> [EXERCISE OBJECTIVE]:
Nothing but the lines from the one with "Lemma edge_loop s" down to the one with "induction idx as" should be returned, exactly and with both ends included, from the material below.

> [SUPPLIED DATA]:

(** What is done under the lock.  The second part of the result is what was
    written to [outs]. *)
Definition print_locked (graph : Z) : ST (pgm_state W) (Z * list ascii) :=
  g ← rd_graph graph;
  name ← lift (namebuf (g_name g));
  let outs := lit "digraph G {" ++ nl ++ tab ++ lit "rankdir=TB;" ++ nl
    ++ tab ++ lit "size=" ++ quoted (lit "11,8.5") ++ lit ";" ++ nl
    ++ tab ++ lit "label=" ++ quoted name ++ lit ";" ++ nl in
  outs ← for_acc (upto (nr_nodes g)) outs (fun i outs =>
    t ← print_node graph i; mret (outs ++ t));
  outs ← for_acc (upto (nr_edges g)) outs (fun i outs =>
    t ← print_edge graph i; mret (outs ++ t));
  mret (0, outs ++ lit "}" ++ nl).

Definition pgm_print_graph (graph : Z) : ST (pgm_state W) (Z * list ascii) :=
  ok ← is_valid_graph graph;
  if negb ok then mret (-1, []) else locked graph (print_locked graph).

End Code.

(** ** A reader

    It looks for lines that start with a number: an edge when an arrow and
    another number follow, a node when a bracket does. *)

Definition is_digit (c : ascii) : bool := (48 <=? N_of_ascii c)%N && (N_of_ascii c <=? 57)%N.

Fixpoint read_num (acc : Z) (l : list ascii) : Z * list ascii :=
  match l with
  | c :: rest => if is_digit c then read_num (10 * acc + (Z.of_N (N_of_ascii c) - 48)) rest
                 else (acc, l)
  | [] => (acc, l)
  end.

Inductive item := NodeItem (i : Z) | EdgeItem (p c : Z).

Definition read_line (l : list ascii) : option item :=
  match l with
  | c :: d :: rest =>
      if bool_decide ([c] = tab) && is_digit d then
        let '(n, r) := read_num 0 (d :: rest) in
        if bool_decide (take 2 r = lit " [") then Some (NodeItem n)
        else if bool_decide (take 4 r = lit " -> ")
        then Some (EdgeItem n (fst (read_num 0 (drop 4 r))))
        else None
      else None
  | _ => None
  end.

Fixpoint lines (cur l : list ascii) : list (list ascii) :=
  match l with
  | [] => []
  | c :: l => if bool_decide ([c] = nl) then cur :: lines [] l else lines (cur ++ [c]) l
  end.

Definition read_graph (t : list ascii) : list item := omap read_line (lines [] t).

(** ** Characters *)

Lemma digit_code d : 0 <= d < 10 -> N_of_ascii (digit d) = Z.to_N (48 + d).
Proof. intros Hd. unfold digit. apply N_ascii_embedding. lia. Qed.

Lemma digit_is_digit d : 0 <= d < 10 -> is_digit (digit d) = true.
Proof. intros Hd. unfold is_digit. rewrite digit_code by done. apply andb_true_iff. split; apply N.leb_le; lia. Qed.

Lemma digits_are n k : 0 <= n -> Forall (fun c => is_digit c = true) (dec_digits k n).
Proof.
  revert n. induction k as [|k IH]; intros n Hn; simpl; [constructor|].
  destruct (Z.ltb_spec n 10).
  - constructor; [|done]. apply digit_is_digit. lia.
  - apply Forall_app. split; [apply IH, Z.div_pos; lia|]. constructor; [|done].
    apply digit_is_digit, Z.mod_pos_bound. lia.
Qed.

(** What the reader makes of a row of digits. *)
Definition value (acc : Z) (l : list ascii) : Z :=
  fold_left (fun a c => 10 * a + (Z.of_N (N_of_ascii c) - 48)) l acc.

Lemma read_num_digits l acc rest :
  Forall (fun c => is_digit c = true) l ->
  read_num acc (l ++ rest) = read_num (value acc l) rest.
Proof.
  revert acc. induction l as [|c l IH]; intros acc Hl; [done|].
  apply Forall_cons in Hl as [Hc Hl]. simpl. rewrite Hc. by rewrite IH.
Qed.

Lemma value_digits k n : 0 <= n < 10 ^ Z.of_nat k -> value 0 (dec_digits k n) = n.
Proof.
  revert n. induction k as [|k IH]; intros n Hn; simpl; [simpl in Hn; lia|].
  assert (Hdig : forall d, 0 <= d < 10 -> Z.of_N (N_of_ascii (digit d)) - 48 = d)
    by (intros d Hd; rewrite digit_code by done; lia).
  destruct (Z.ltb_spec n 10).
  - unfold value. cbn [fold_left]. rewrite Hdig by lia. lia.
  - unfold value. rewrite fold_left_app. cbn [fold_left]. fold (value 0 (dec_digits k (n / 10))).
    rewrite Nat2Z.inj_succ, Z.pow_succ_r in Hn by lia.
    rewrite IH by (split; [apply Z.div_pos | apply Z.div_lt_upper_bound]; lia).
    rewrite Hdig by (apply Z.mod_pos_bound; lia). pose proof (Z.div_mod n 10). lia.
Qed.
Lemma edge_loop s g gr n (P : pgm_edge -> bool) (f : pgm_edge -> pgm_edge) idx :
  has_graph s g gr -> in_use gr = true -> graph_wf gr -> is_node gr n ->
  (forall e, edge_skel (f e) = edge_skel e) -> NoDup (cell (n_in (gnode gr n)) <$> idx) ->
  (forall i, i ∈ idx -> 0 <= i < nr_in (gnode gr n)) ->
  exists gr', for_each idx (fun i =>
      '(x, e) ← in_edge g n i;
      if P e : bool then upd_edge g x f else mret tt) s = Ok (tt, put_graph g gr' s) /\
    edges_mapped (fun e => if P e then f e else e) (cell (n_in (gnode gr n)) <$> idx) gr gr'.
Proof.
  intros Hg Hu Hwf Hn Hf. revert s gr Hg Hu Hwf Hn.
  induction idx as [|i idx IH]; intros s gr Hg Hu Hwf Hn Hnd Hidx.
  { exists gr. split; [simpl; unfold mret, ST_ret; by rewrite put_graph_id|].
    split; [by destruct gr|]. intros e. by rewrite decide_False by apply not_elem_of_nil. }
  rewrite fmap_cons in Hnd. apply NoDup_cons in Hnd as [Hni Hnd].
  set (x := cell (n_in (gnode gr n)) i) in *. simpl.
  assert (Hi : 0 <= i < nr_in (gnode gr n)) by (apply Hidx; by constructor).
  assert (Hx : 0 <= x < PGM_MAX_EDGES).
  { eapply (listed_in_range gr n); [done..|]. left. apply list_elem_of_fmap. exists i.
    split; [done|]. by apply elem_of_upto. }
  set (gr1 := if P (gedge gr x) then gr <| edges ::= <[x := f (gedge gr x)]> |> else gr).
  assert (E1 : ('(x, e) ← in_edge g n i; if P e : bool then upd_edge g x f else mret tt) s =
    Ok (tt, put_graph g gr1 s)).
  { rewrite (bind_step _ _ _ _ _ (in_edge_ok s g gr n i Hg Hwf Hn Hi)). fold x. subst gr1.
    destruct (P _); [by apply upd_edge_at|]. unfold mret, ST_ret. by rewrite put_graph_id. }
  rewrite (bind_step _ _ _ _ _ E1).
  assert (Hmap : edges_mapped (fun e => if P e then f e else e) [x] gr gr1).
  { subst gr1. split; [by destruct gr, (P _)|]. intros e.
    destruct (decide (e ∈ [x])) as [->%list_elem_of_singleton|Hne].
    - destruct (P (gedge gr x)); [apply cell_insert_eq | done].
    - destruct (P (gedge gr x)); [|done]. apply cell_insert_ne. intros <-. apply Hne. by constructor. }
  assert (Heq : gr ≡ gr1).
  { eapply edges_mapped_equiv; [|exact Hmap]. intros e. simpl. by destruct (P e). }
  assert (En : gnode gr1 n = gnode gr n) by (by eapply edges_mapped_node).
  destruct (IH (put_graph g gr1 s) gr1) as (gr' & -> & [R' E']).
  - by eapply has_graph_put.
  - destruct Heq as (Ef & _). injection Ef. congruence.
  - by rewrite <- Heq.
  - unfold is_node in *. destruct (equiv_sizes gr gr1 Heq) as [<- _]. done.
  - by rewrite En.
  - intros j Hj. rewrite En. apply Hidx. by constructor.
  - exists gr'. rewrite put_put. split; [done|]. rewrite En in *. split.
    + rewrite R' at 1. destruct Hmap as [R _]. by rewrite R.
    + intros e. rewrite E'. destruct Hmap as [_ Em]. rewrite Em. fold x.
      destruct (decide (e = x)) as [->|Hne].
      * rewrite (decide_False (P := x ∈ _ <$> idx)), !decide_True by (done || constructor). done.
      * rewrite (decide_False (P := e ∈ [x])) by (by rewrite list_elem_of_singleton).
        apply decide_ext. rewrite elem_of_cons. tauto.
Qed.
(** The graph [gr0] with what the board says on it. *)
Record shows (gr0 : pgm_graph) (b : board) (gr : pgm_graph) : Prop := {
  sh_rest : gr = gr0 <| nodes := nodes gr |> <| edges := edges gr |>;
  sh_edge e : gedge gr e = (gedge gr0 e) <| nr_pending := pend b e |>;
  sh_node i : gnode gr i = (gnode gr0 i) <| owner := holder b i |>
    <| nr_terminate_signals := ended b i |> <| n_wait := n_wait (gnode gr i) |>
}.

Section Board.
Context (gr0 : pgm_graph) (Hrelay : relay gr0).

(** ** Changes of a board *)

Definition give (n : Z) (b : board) : board :=
  Brd (fun e => if decide (e ∈ out_list (gnode gr0 n)) then pend b e + 1 else pend b e) (ended b) (holder b).

Definition eat (n : Z) (b : board) : board :=
  Brd (fun e => if decide (e ∈ in_list (gnode gr0 n)) then pend b e - 1 else pend b e) (ended b) (holder b).

Definition announce (n : Z) (b : board) : board :=
  Brd (pend b) (fun i => ended b i + occ (followers gr0 (out_list (gnode gr0 n))) i) (holder b).

Definition own (n t : Z) (b : board) : board :=
  Brd (pend b) (ended b) (fun i => if decide (n = i) then t else holder b i).

(** Every inbound edge has a token. *)
Definition served (b : board) (n : Z) : Prop := forall e, e ∈ in_list (gnode gr0 n) -> 1 <= pend b e.

(** No inbound edge has one, and none will come. *)
Definition over (b : board) (n : Z) : Prop :=
  (forall e, e ∈ in_list (gnode gr0 n) -> pend b e = 0) /\ ended b n = nr_in (gnode gr0 n).

(** Token counters are far from wrapping. *)
Definition roomy (b : board) : Prop := forall n e,
  is_node gr0 n -> e ∈ in_list (gnode gr0 n) -> 0 <= pend b e < 2 ^ 64 - 1.

(** ** Graphs that show a board *)

Lemma shows_equiv b gr : shows gr0 b gr -> gr0 ≡ gr.
Proof.
  intros [R E N]. split; [by rewrite R|]. split.
  - intros i. fold (gnode gr0 i) (gnode gr i). by rewrite N.
  - intros e. fold (gedge gr0 e) (gedge gr e). by rewrite E.
Qed.

Lemma shows_node b gr i : shows gr0 b gr -> is_node gr i <-> is_node gr0 i.
Proof. intros Hs. unfold is_node. by destruct (equiv_sizes _ _ (shows_equiv b gr Hs)) as [<- _]. Qed.

Lemma shows_lists b gr i :
  shows gr0 b gr -> in_list (gnode gr i) = in_list (gnode gr0 i) /\ out_list (gnode gr i) = out_list (gnode gr0 i).
Proof. intros Hs. by rewrite (sh_node _ _ _ Hs i). Qed.
(* ===== verification/Wakeup.v ===== *)
(** * Waiting and completing at the same time

    Every node is run by a thread that calls [pgm_wait], [pgm_complete] and
    [pgm_terminate].  Here these calls are taken apart into their single
    accesses to shared memory (one edge counter, one lock operation, one wait or
    signal at a time), which the threads interleave freely.  Data does not take part
    in the synchronisation, and of the transfer of data only its result is kept:
    [over] tells whether a node that is out of tokens is out of data as well.  Shown
    is that no wake-up is lost: the test under the node's lock, the wait that releases
    it, and the producers' signal under the same lock fit together. *)

From S2P Require Import Prelude Ring Types Sys Structure Memory Ipc GraphInit GraphWf Teardown Query Search Lookup Ownership Stream Tokens Firing.

Module Wakeup.
Import Types Structure GraphInit GraphWf Query Search Lookup Stream Tokens Firing.
#[local] Open Scope Z_scope.
(* ===== verification/Describe.v ===== *)
(** * What a graph description builds (tools/pgmrt.cpp,
    [parse_graph_description])

    A description is written down as a list of edges with the names of their
    ends and optional numbers; its text is what the option [--graph] expects.
    Reading the text builds the graph with these nodes, in alphabetical order,
    and these edges, in the order of the text. *)

From S2P Require Import Prelude Ring Types Sys Structure Memory Ipc GraphInit GraphWf Teardown Query Search Lookup Double Driver.
From Stdlib Require Import Ascii String Sorted.

Module Describe.
Import Types Sys Structure GraphInit GraphWf Query Search Lookup Double Driver.
#[local] Open Scope Z_scope.

(** ** Boost's documented behaviour *)

(** No character of [s] separates. *)
Definition free (p : ascii -> bool) (s : string) : Prop := Forall (fun c => p c = false) (lit s).

(** Parts, each with the separator in front of it. *)
Definition glue (rest : list (ascii * string)) : string :=
  fold_right (fun cs t => String cs.1 (cs.2 +:+ t)) EmptyString rest.

(** [split] cuts at every separator. *)
Class BoostTextLaws `(BoostText) : Prop :=
  split_law p first rest : free p first -> Forall (fun cs => p cs.1 = true /\ free p cs.2) rest ->
    split p (first +:+ glue rest) = first :: rest.*2.

(** ** Descriptions *)

(** A number with the token it is written as. *)
Record num := Num { token : string; val : Z }.

Record edesc := Edesc {
  d_p : string;
  d_produce : option num;
  d_c : string;
  d_consume : option (num * option num)
}.

(** [<name>[.produce]:<name>[.consume[.threshold]]] *)
Definition p_parts (d : edesc) : list (ascii * string) :=
  match d_produce d with Some n => [("."%char, token n)] | None => [] end.
Definition c_parts (d : edesc) : list (ascii * string) :=
  match d_consume d with
  | Some (n, Some k) => [("."%char, token n); ("."%char, token k)]
  | Some (n, None) => [("."%char, token n)]
  | None => []
  end.
Definition p_text (d : edesc) : string := d_p d +:+ glue (p_parts d).
Definition c_text (d : edesc) : string := d_c d +:+ glue (c_parts d).
Definition e_text (d : edesc) : string := p_text d +:+ glue [(":"%char, c_text d)].
Definition text (d : edesc) (ds : list edesc) : string :=
  e_text d +:+ glue ((fun d => (","%char, e_text d)) <$> ds).

Definition produce (d : edesc) : Z := match d_produce d with Some n => val n | None => 1 end.
Definition consume (d : edesc) : Z := match d_consume d with Some (n, _) => val n | None => 1 end.
Definition threshold (d : edesc) : Z :=
  match d_consume d with Some (_, Some n) => val n | _ => 1 end.

Definition seps : ascii -> bool := is_any_of ",:.".

Section Text.
Context `{L : BoostTextLaws}.

(** The descriptions the theorem below is about: tokens without separators, numbers
    that [lexical_cast] reads as what they stand for, and no edge that consumes more
    than its threshold. *)
Definition num_ok (n : num) : Prop :=
  free seps (token n) /\ lexical_cast_int (token n) = Some (val n) /\ 0 < val n < 2 ^ 31.

Record edesc_ok (d : edesc) : Prop := {
  eo_p : free seps (d_p d);
  eo_c : free seps (d_c d);
  eo_produce : forall n, d_produce d = Some n -> num_ok n;
  eo_consume : forall n k, d_consume d = Some (n, k) -> num_ok n;
  eo_threshold : forall n k, d_consume d = Some (n, Some k) -> num_ok k;
  eo_enough : consume d <= threshold d
}.

Lemma append_assoc (a b c : string) : (a +:+ b) +:+ c = a +:+ (b +:+ c).
Proof. induction a as [|x a IH]; [done|]. change (String x ((a +:+ b) +:+ c) = String x (a +:+ (b +:+ c))). by rewrite IH. Qed.

Lemma lit_app a b : lit (a +:+ b) = (lit a ++ lit b)%list.
Proof. induction a as [|x a IH]; simpl; [done|]. by f_equal. Qed.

> [SOLUTION FOR THIS PROBLEM]:
Lemma edge_loop s g gr n (P : pgm_edge -> bool) (f : pgm_edge -> pgm_edge) idx :
  has_graph s g gr -> in_use gr = true -> graph_wf gr -> is_node gr n ->
  (forall e, edge_skel (f e) = edge_skel e) -> NoDup (cell (n_in (gnode gr n)) <$> idx) ->
  (forall i, i ∈ idx -> 0 <= i < nr_in (gnode gr n)) ->
  exists gr', for_each idx (fun i =>
      '(x, e) ← in_edge g n i;
      if P e : bool then upd_edge g x f else mret tt) s = Ok (tt, put_graph g gr' s) /\
    edges_mapped (fun e => if P e then f e else e) (cell (n_in (gnode gr n)) <$> idx) gr gr'.
Proof.
  intros Hg Hu Hwf Hn Hf. revert s gr Hg Hu Hwf Hn.
  induction idx as [|i idx IH]; intros s gr Hg Hu Hwf Hn Hnd Hidx.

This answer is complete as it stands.